ASSIGNMENT: Only certain lines below are wanted: those starting at the line containing "destruct (perform_refines clock" and ending at the line containing "SU128 (n : Z)", both included, each retyped exactly.

Data records:
+===+
(* ===== verification/MetaViews.v ===== *)
(** Views in the metadata service: the lineage of checkpoint pointers, the lifecycle of
    bootstraps and the registry of active views. *)
From S2P Require Import Prelude BTree Json Digits Segments ObjectKey Hash Serde JsonText Relation StandingProgram MetaTypes SourceCut ViewBootstrap MetaRequests MetaStore MetaMachine.

(** * Progress of bootstraps *)

(** Splits conjunctions of tests. *)
Ltac tests :=
  repeat match goal with
  | E : (_ && _) = true |- _ => apply andb_true_iff in E as [? E]
  | E : (_ || _) = false |- _ => apply orb_false_iff in E as [? E]
  | E : negb _ = false |- _ => apply negb_false_iff in E
  | E : negb _ = true |- _ => apply negb_true_iff in E
  | E : String.eqb _ _ = true |- _ => apply String.eqb_eq in E
  | E : (_ =? _)%Z = true |- _ => apply Z.eqb_eq in E
  | E : (_ <=? _)%Z = true |- _ => apply Z.leb_le in E
  | E : (_ <=? _)%Z = false |- _ => apply Z.leb_gt in E
  | E : (_ =? _)%nat = true |- _ => apply Nat.eqb_eq in E
  | E : bool_decide _ = true |- _ => apply bool_decide_eq_true in E
  | E : bool_decide _ = false |- _ => apply bool_decide_eq_false in E
  | E : ~ (_ <> _) |- _ => apply dec_stable in E
  end.

Lemma forallb_elem {A} (f : A -> bool) l x : forallb f l = true -> x ∈ l -> f x = true.
Proof. intros Hf Hx. rewrite forallb_forall in Hf. apply Hf. by apply list_elem_of_In. Qed.
Lemma forallb_intro {A} (f : A -> bool) l : (forall x, x ∈ l -> f x = true) -> forallb f l = true.
Proof. intros Hf. apply forallb_forall. intros x Hx. apply Hf. by apply list_elem_of_In. Qed.
Lemma existsb_elem {A} (f : A -> bool) l : existsb f l = true <-> exists x, x ∈ l /\ f x = true.
Proof. rewrite existsb_exists. by setoid_rewrite list_elem_of_In. Qed.

Lemma input_follows_refl x : input_follows x x = true.
Proof.
  unfold input_follows. rewrite !String.eqb_refl, !Z.eqb_refl, !Z.leb_refl, orb_true_r. by rewrite bool_decide_eq_true_2.
Qed.

Lemma input_follows_trans x y z : input_follows x y = true -> input_follows y z = true -> input_follows x z = true.
Proof.
  unfold input_follows. intros Hxy Hyz. tests. apply orb_true_iff in Hxy, Hyz.
  repeat (apply andb_true_iff; split); try (apply String.eqb_eq; congruence); try (apply Z.eqb_eq; lia); try (apply Z.leb_le; lia).
  - apply bool_decide_eq_true. congruence.
  - apply orb_true_iff. rewrite !negb_true_iff, !Z.eqb_neq, !Z.eqb_eq in *. lia.
Qed.
Lemma effect_base_moved clock key r s s' : reachable s -> effect clock s s' -> base_moved key r s -> base_moved key r s'.
Proof.
  intros Hr He (Hin & c & Hc & Hact & Hlife & Hb). split; [by apply (effect_ingest _ _ _ He)|].
  assert (Hother : forall k c', k <> key -> <[k := c']> (view_bootstraps s) !! key = Some c) by (intros; by rewrite lookup_insert_ne).
  destruct He; subst; cbn; try (by exists c);
    match goal with |- context [<[?k := _]> _] => destruct (decide (k = key)) as [<-|Hne] end;
    try (by exists c; split; [apply Hother|]); simplify_eq.
  exfalso. match goal with E : view_bootstraps s !! _ = Some _, Hcut : source_cut_of s _ = Ok _ |- _ =>
    pose proof (below_base_uncovered s _ _ r Hr (reachable_sealed _ Hr _ _ E) Hin Hb Hcut) end. congruence.
Qed.

(** C37: A reservation below the base a bootstrap was sealed with, which
    [reserve_authoritative_ingest_range] admits, ends the bootstrap: no later command
    fixes its activation cut or activates the view. *)
Theorem lower_range_blocks_activation s s' key r c :
  reachable s -> meta_steps s s' -> view_bootstraps s !! key = Some c ->
  vw_activation_cut c = None -> vw_lifecycle c = Bootstrapping ->
  r ∈ all_reservations (ingest_reservations s) -> below_base r (vw_bootstrap_cut c) = true ->
  exists c', view_bootstraps s' !! key = Some c' /\ vw_activation_cut c' = None /\ vw_lifecycle c' = Bootstrapping.
Proof.
  intros Hr Hs Hc Hact Hlife Hin Hb.
  assert (base_moved key r s') as (_ & c' & ? & ? & ? & _); [|by exists c'].
  assert (Hm : base_moved key r s) by (split; [done|by exists c]). clear Hc Hact Hlife Hin Hb.
  revert Hr Hm. induction Hs as [|s1 s2 s3 Hstep _ IH]; [done|]. intros Hr Hm.
  apply IH; [eapply reachable_steps; [done|by apply rtc_once]|].
  destruct Hstep as [clock cmd|tick|k claim Hk]; [|done|done].
  destruct (perform_refines clock cmd s1) as [->|He]; [done|by eapply effect_base_moved].
Qed.
End legacy_ingest.
(* ===== verification/ArrowState.v ===== *)
(** The Arrow form of a state, [velorix-core/src/arrow_state.rs] with its files
    [value.rs], [serializer.rs] and [deserializer.rs]: a serialized value is a tree, the
    nodes of the tree are the rows of a record batch in preorder, and the batch is
    written as an Arrow stream with compressed buffers. What is read is bounded before
    it is expanded, and checked to be a tree.

    The writer and the reader of Arrow streams are parameters. A type that can be
    serialized is given by the calls that serde makes for it, and one that can be read by
    what its visitor makes of a tree; JSON values are such a type. *)
From stdpp Require Import sorting.
From S2P Require Import Prelude BTree Json Digits Codec.

Definition StateError := string.
Definition FORMAT : string := "velorix-runtime-arrow-v2".
Definition MAX_DEPTH : nat := 128.

(** * Trees *)

(** [value::Value]; a map lists its entries by key. Floats are given by their bits. *)
Unset Elimination Schemes.
Inductive StateValue :=
| SUnit
| SBool (b : bool)
| SI64 (n : Z)
| SU64 (n : Z)
| SI128 (n : Z)
| SU128 (n : Z)
| SF64 (bits : Z)
| SString (s : string)
| SSeq (l : list StateValue)
| SMap (l : list (StateValue * StateValue))
| SBytes (b : bytes).
Set Elimination Schemes.

Definition tag (v : StateValue) : Z :=
  match v with
  | SUnit => 0 | SBool _ => 1 | SI64 _ => 2 | SU64 _ => 3 | SI128 _ => 4 | SU128 _ => 5 | SF64 _ => 6
  | SString _ => 7 | SSeq _ => 8 | SMap _ => 9 | SBytes _ => 10
  end.

(** [f64::total_cmp] compares these integers. *)
Definition total_order_key (bits : Z) : Z := if bits <? 2 ^ 63 then bits else 2 ^ 63 - 1 - bits.

Definition seq_cmp {A} (compare : A -> A -> comparison) : list A -> list A -> comparison :=
  fix go l k :=
    match l, k with
    | [], [] => Eq
    | [], _ => Lt
    | _, [] => Gt
    | x :: l, y :: k => lex (compare x y) (go l k)
    end.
+===+
WRITTEN ANSWER:
  destruct (perform_refines clock cmd s1) as [->|He]; [done|by eapply effect_base_moved].
Qed.
End legacy_ingest.
(* ===== verification/ArrowState.v ===== *)
(** The Arrow form of a state, [velorix-core/src/arrow_state.rs] with its files
    [value.rs], [serializer.rs] and [deserializer.rs]: a serialized value is a tree, the
    nodes of the tree are the rows of a record batch in preorder, and the batch is
    written as an Arrow stream with compressed buffers. What is read is bounded before
    it is expanded, and checked to be a tree.

    The writer and the reader of Arrow streams are parameters. A type that can be
    serialized is given by the calls that serde makes for it, and one that can be read by
    what its visitor makes of a tree; JSON values are such a type. *)
From stdpp Require Import sorting.
From S2P Require Import Prelude BTree Json Digits Codec.

Definition StateError := string.
Definition FORMAT : string := "velorix-runtime-arrow-v2".
Definition MAX_DEPTH : nat := 128.

(** * Trees *)

(** [value::Value]; a map lists its entries by key. Floats are given by their bits. *)
Unset Elimination Schemes.
Inductive StateValue :=
| SUnit
| SBool (b : bool)
| SI64 (n : Z)
| SU64 (n : Z)
| SI128 (n : Z)
| SU128 (n : Z)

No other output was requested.